- [What you are asked to do]:
Even where a line looks wrong, copy it exactly and include every entry.

- [Extracted material]:
BEGIN
(** X2: the chart's timestamps are the gap-free series
    [floor(startTime) + i * intervalMs] for [i = 0 .. steps], and the last
    one is the interval that contains [now]. *)
Theorem chartRows_axis (pd : string -> option Z) (tl dl : Z -> string)
    (history : list Conversation) (r : TimeRange) (now : Z) :
  map timestamp (chartRows pd tl dl (Some history) r now) =
    map (fun i => floor_key (startTime (range_params tl dl r now))
                    (intervalMs (range_params tl dl r now))
                  + Z.of_nat i * intervalMs (range_params tl dl r now))
      (seq 0 (S (steps r))) /\
  last (map timestamp (chartRows pd tl dl (Some history) r now)) 0 =
    floor_key now (intervalMs (range_params tl dl r now)).
Proof.
  pose proof (range_interval_pos tl dl r now) as HI.
  pose proof (range_lookback tl dl r now) as HL.
  rewrite chartRows_timestamps, gen_keys_series by exact HI.
  split; [reflexivity |].
  rewrite seq_S, map_app. cbn [map]. rewrite last_last. simpl.
  rewrite <- (floor_key_step_n _ HI). f_equal. lia.
Qed.

(** * Further properties of the paginated views *)

(** ** Navigation buttons *)

Lemma click_in_range (tp p : Z) (a : PageAction) :
  1 <= p <= tp -> 1 <= click tp p a <= tp.
Proof.
  unfold click, nav_enabled, nav_step.
  destruct a; destruct (Z.eqb_spec p 1), (Z.eqb_spec p tp); simpl; lia.
Qed.

Lemma click_next (tp p : Z) : p <= tp -> click tp p NextPage = Z.min tp (p + 1).
Proof.
  unfold click, nav_enabled, nav_step. destruct (Z.eqb_spec p tp); simpl; lia.
Qed.

Lemma click_prev (p : Z) (tp : Z) : 1 <= p -> click tp p PrevPage = Z.max 1 (p - 1).
Proof.
  unfold click, nav_enabled, nav_step. destruct (Z.eqb_spec p 1); simpl; lia.
Qed.

(** X3: from a page in [[1, totalPages]], any sequence of clicks on First,
    Previous, Next and Last (disabled ones doing nothing) stays in
    [[1, totalPages]]. *)
Theorem clicks_in_range (tp : Z) (acts : list PageAction) (p : Z) :
  1 <= p <= tp -> 1 <= clicks tp acts p <= tp.
Proof.
  unfold clicks. revert p. induction acts as [| a acts IH]; intros p Hp; simpl; [exact Hp |].
  apply IH, click_in_range, Hp.
Qed.

(** X4: from a page [p] in [[1, totalPages]], [k] clicks on Next lead to
    page [min(totalPages, p + k)] and [k] clicks on Previous to page
    [max(1, p - k)]. *)
Theorem clicks_next_prev (tp p : Z) (k : nat) :
  1 <= p <= tp ->
  clicks tp (repeat NextPage k) p = Z.min tp (p + Z.of_nat k) /\
  clicks tp (repeat PrevPage k) p = Z.max 1 (p - Z.of_nat k).
Proof.
  unfold clicks. revert p. induction k as [| k IH]; intros p Hp; simpl; [split; lia |].
  rewrite click_next, click_prev by lia.
  destruct (IH (Z.min tp (p + 1))) as [Hn _]; [lia |].
  destruct (IH (Z.max 1 (p - 1))) as [_ Hp']; [lia |].
  rewrite Hn, Hp'. split; lia.
Qed.

(** ** The ["Showing a - b of n"] lines *)

(** On a page in [[1, totalPages]] the slice starts inside the list and holds
    [min(p * perPage, length) - (p - 1) * perPage] items. *)
Lemma page_length_exact {A : Type} (getTime : A -> Z) (perPage : nat) (items : list A)
    (p : nat) :
  (1 <= p <= totalPages perPage items)%nat ->
  ((p - 1) * perPage < length items)%nat /\
  length (currentItems getTime perPage items p) =
    (Nat.min (p * perPage) (length items) - (p - 1) * perPage)%nat.
Proof.
  intros Hp. destruct perPage as [| pp]; [unfold totalPages in Hp; simpl in Hp; lia |].
  assert (Hlt : ((p - 1) * S pp < length items)%nat).
  { unfold totalPages in Hp. set (x := (length items + S pp - 1)%nat) in Hp.
    pose proof (Nat.div_mod x (S pp) ltac:(lia)) as Hd.
    pose proof (Nat.mod_upper_bound x (S pp) ltac:(lia)) as Hm.
    unfold x in *. nia. }
  split; [exact Hlt |].
  rewrite current_slice by lia. unfold slice.
  rewrite length_firstn, length_skipn, (Permutation_length (sort_desc_perm getTime items)).
  lia.
Qed.

(** X5: [RecentConversations] and [NotesPage] show
    ["Showing a - b of n"] with [a] the 1-based position of the page's first
    item and [b] that of its last item in the sorted list, so [b - a + 1] is
    the number of items on the page, at least one, for every page in
    [[1, totalPages]]. *)
Theorem showing_range_page {A : Type} (getTime : A -> Z) (perPage : nat)
    (items : list A) (p : nat) :
  (1 <= p <= totalPages perPage items)%nat ->
  showing_range (Z.of_nat perPage) (Z.of_nat (length items)) (Z.of_nat p) =
    (Z.of_nat ((p - 1) * perPage) + 1,
     Z.of_nat ((p - 1) * perPage + length (currentItems getTime perPage items p))) /\
  (1 <= length (currentItems getTime perPage items p))%nat.
Proof.
  intros Hp. destruct (page_length_exact getTime perPage items p Hp) as [Hlt Hlen].
  rewrite Hlen. unfold showing_range.
  rewrite Nat.mul_sub_distr_r, Nat.mul_1_l in *.
  assert (Hpp : (0 < perPage)%nat)
    by (destruct perPage; [unfold totalPages in Hp; simpl in Hp |]; lia).
  assert (Hge : (perPage <= p * perPage)%nat) by nia.
  rewrite <- Nat2Z.inj_mul. set (X := (p * perPage)%nat) in *.
  split; [f_equal; lia | lia].
Qed.

(** ** [UserBackgroundInfo] *)

Lemma bg_current_generic (data : Background.StatTable) (p : nat) :
  Background.currentItems data p =
  currentItems (fun e => Background.count (snd e)) Background.itemsPerPage data p.
Proof.
  unfold Background.currentItems, Background.sortedItems, currentItems.
  now rewrite Nat.mul_sub_distr_r, Nat.mul_1_l.
Qed.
END
- [Result]:
(** X2: the chart's timestamps are the gap-free series
    [floor(startTime) + i * intervalMs] for [i = 0 .. steps], and the last
    one is the interval that contains [now]. *)
Theorem chartRows_axis (pd : string -> option Z) (tl dl : Z -> string)
    (history : list Conversation) (r : TimeRange) (now : Z) :
  map timestamp (chartRows pd tl dl (Some history) r now) =
    map (fun i => floor_key (startTime (range_params tl dl r now))
                    (intervalMs (range_params tl dl r now))
                  + Z.of_nat i * intervalMs (range_params tl dl r now))
      (seq 0 (S (steps r))) /\
  last (map timestamp (chartRows pd tl dl (Some history) r now)) 0 =
    floor_key now (intervalMs (range_params tl dl r now)).
Proof.
  pose proof (range_interval_pos tl dl r now) as HI.
  pose proof (range_lookback tl dl r now) as HL.
  rewrite chartRows_timestamps, gen_keys_series by exact HI.
  split; [reflexivity |].
  rewrite seq_S, map_app. cbn [map]. rewrite last_last. simpl.
  rewrite <- (floor_key_step_n _ HI). f_equal. lia.
Qed.

(** * Further properties of the paginated views *)

(** ** Navigation buttons *)

Lemma click_in_range (tp p : Z) (a : PageAction) :
  1 <= p <= tp -> 1 <= click tp p a <= tp.
Proof.
  unfold click, nav_enabled, nav_step.
  destruct a; destruct (Z.eqb_spec p 1), (Z.eqb_spec p tp); simpl; lia.
Qed.

Lemma click_next (tp p : Z) : p <= tp -> click tp p NextPage = Z.min tp (p + 1).
Proof.
  unfold click, nav_enabled, nav_step. destruct (Z.eqb_spec p tp); simpl; lia.
Qed.

Lemma click_prev (p : Z) (tp : Z) : 1 <= p -> click tp p PrevPage = Z.max 1 (p - 1).
Proof.
  unfold click, nav_enabled, nav_step. destruct (Z.eqb_spec p 1); simpl; lia.
Qed.

(** X3: from a page in [[1, totalPages]], any sequence of clicks on First,
    Previous, Next and Last (disabled ones doing nothing) stays in
    [[1, totalPages]]. *)
Theorem clicks_in_range (tp : Z) (acts : list PageAction) (p : Z) :
  1 <= p <= tp -> 1 <= clicks tp acts p <= tp.
Proof.
  unfold clicks. revert p. induction acts as [| a acts IH]; intros p Hp; simpl; [exact Hp |].
  apply IH, click_in_range, Hp.
Qed.

(** X4: from a page [p] in [[1, totalPages]], [k] clicks on Next lead to
    page [min(totalPages, p + k)] and [k] clicks on Previous to page
    [max(1, p - k)]. *)
Theorem clicks_next_prev (tp p : Z) (k : nat) :
  1 <= p <= tp ->
  clicks tp (repeat NextPage k) p = Z.min tp (p + Z.of_nat k) /\
  clicks tp (repeat PrevPage k) p = Z.max 1 (p - Z.of_nat k).
Proof.
  unfold clicks. revert p. induction k as [| k IH]; intros p Hp; simpl; [split; lia |].
  rewrite click_next, click_prev by lia.
  destruct (IH (Z.min tp (p + 1))) as [Hn _]; [lia |].
  destruct (IH (Z.max 1 (p - 1))) as [_ Hp']; [lia |].
  rewrite Hn, Hp'. split; lia.
Qed.

(** ** The ["Showing a - b of n"] lines *)

(** On a page in [[1, totalPages]] the slice starts inside the list and holds
    [min(p * perPage, length) - (p - 1) * perPage] items. *)
Lemma page_length_exact {A : Type} (getTime : A -> Z) (perPage : nat) (items : list A)
    (p : nat) :
  (1 <= p <= totalPages perPage items)%nat ->
  ((p - 1) * perPage < length items)%nat /\
  length (currentItems getTime perPage items p) =
    (Nat.min (p * perPage) (length items) - (p - 1) * perPage)%nat.
Proof.
  intros Hp. destruct perPage as [| pp]; [unfold totalPages in Hp; simpl in Hp; lia |].
  assert (Hlt : ((p - 1) * S pp < length items)%nat).
  { unfold totalPages in Hp. set (x := (length items + S pp - 1)%nat) in Hp.
    pose proof (Nat.div_mod x (S pp) ltac:(lia)) as Hd.
    pose proof (Nat.mod_upper_bound x (S pp) ltac:(lia)) as Hm.
    unfold x in *. nia. }
  split; [exact Hlt |].
  rewrite current_slice by lia. unfold slice.
  rewrite length_firstn, length_skipn, (Permutation_length (sort_desc_perm getTime items)).
  lia.
Qed.

(** X5: [RecentConversations] and [NotesPage] show
    ["Showing a - b of n"] with [a] the 1-based position of the page's first
    item and [b] that of its last item in the sorted list, so [b - a + 1] is
    the number of items on the page, at least one, for every page in
    [[1, totalPages]]. *)
Theorem showing_range_page {A : Type} (getTime : A -> Z) (perPage : nat)
    (items : list A) (p : nat) :
  (1 <= p <= totalPages perPage items)%nat ->
  showing_range (Z.of_nat perPage) (Z.of_nat (length items)) (Z.of_nat p) =
    (Z.of_nat ((p - 1) * perPage) + 1,
     Z.of_nat ((p - 1) * perPage + length (currentItems getTime perPage items p))) /\
  (1 <= length (currentItems getTime perPage items p))%nat.
Proof.
  intros Hp. destruct (page_length_exact getTime perPage items p Hp) as [Hlt Hlen].
  rewrite Hlen. unfold showing_range.
  rewrite Nat.mul_sub_distr_r, Nat.mul_1_l in *.
  assert (Hpp : (0 < perPage)%nat)
    by (destruct perPage; [unfold totalPages in Hp; simpl in Hp |]; lia).
  assert (Hge : (perPage <= p * perPage)%nat) by nia.
  rewrite <- Nat2Z.inj_mul. set (X := (p * perPage)%nat) in *.
  split; [f_equal; lia | lia].
Qed.

(** ** [UserBackgroundInfo] *)

Lemma bg_current_generic (data : Background.StatTable) (p : nat) :
  Background.currentItems data p =
  currentItems (fun e => Background.count (snd e)) Background.itemsPerPage data p.
Proof.
  unfold Background.currentItems, Background.sortedItems, currentItems.
  now rewrite Nat.mul_sub_distr_r, Nat.mul_1_l.
Qed.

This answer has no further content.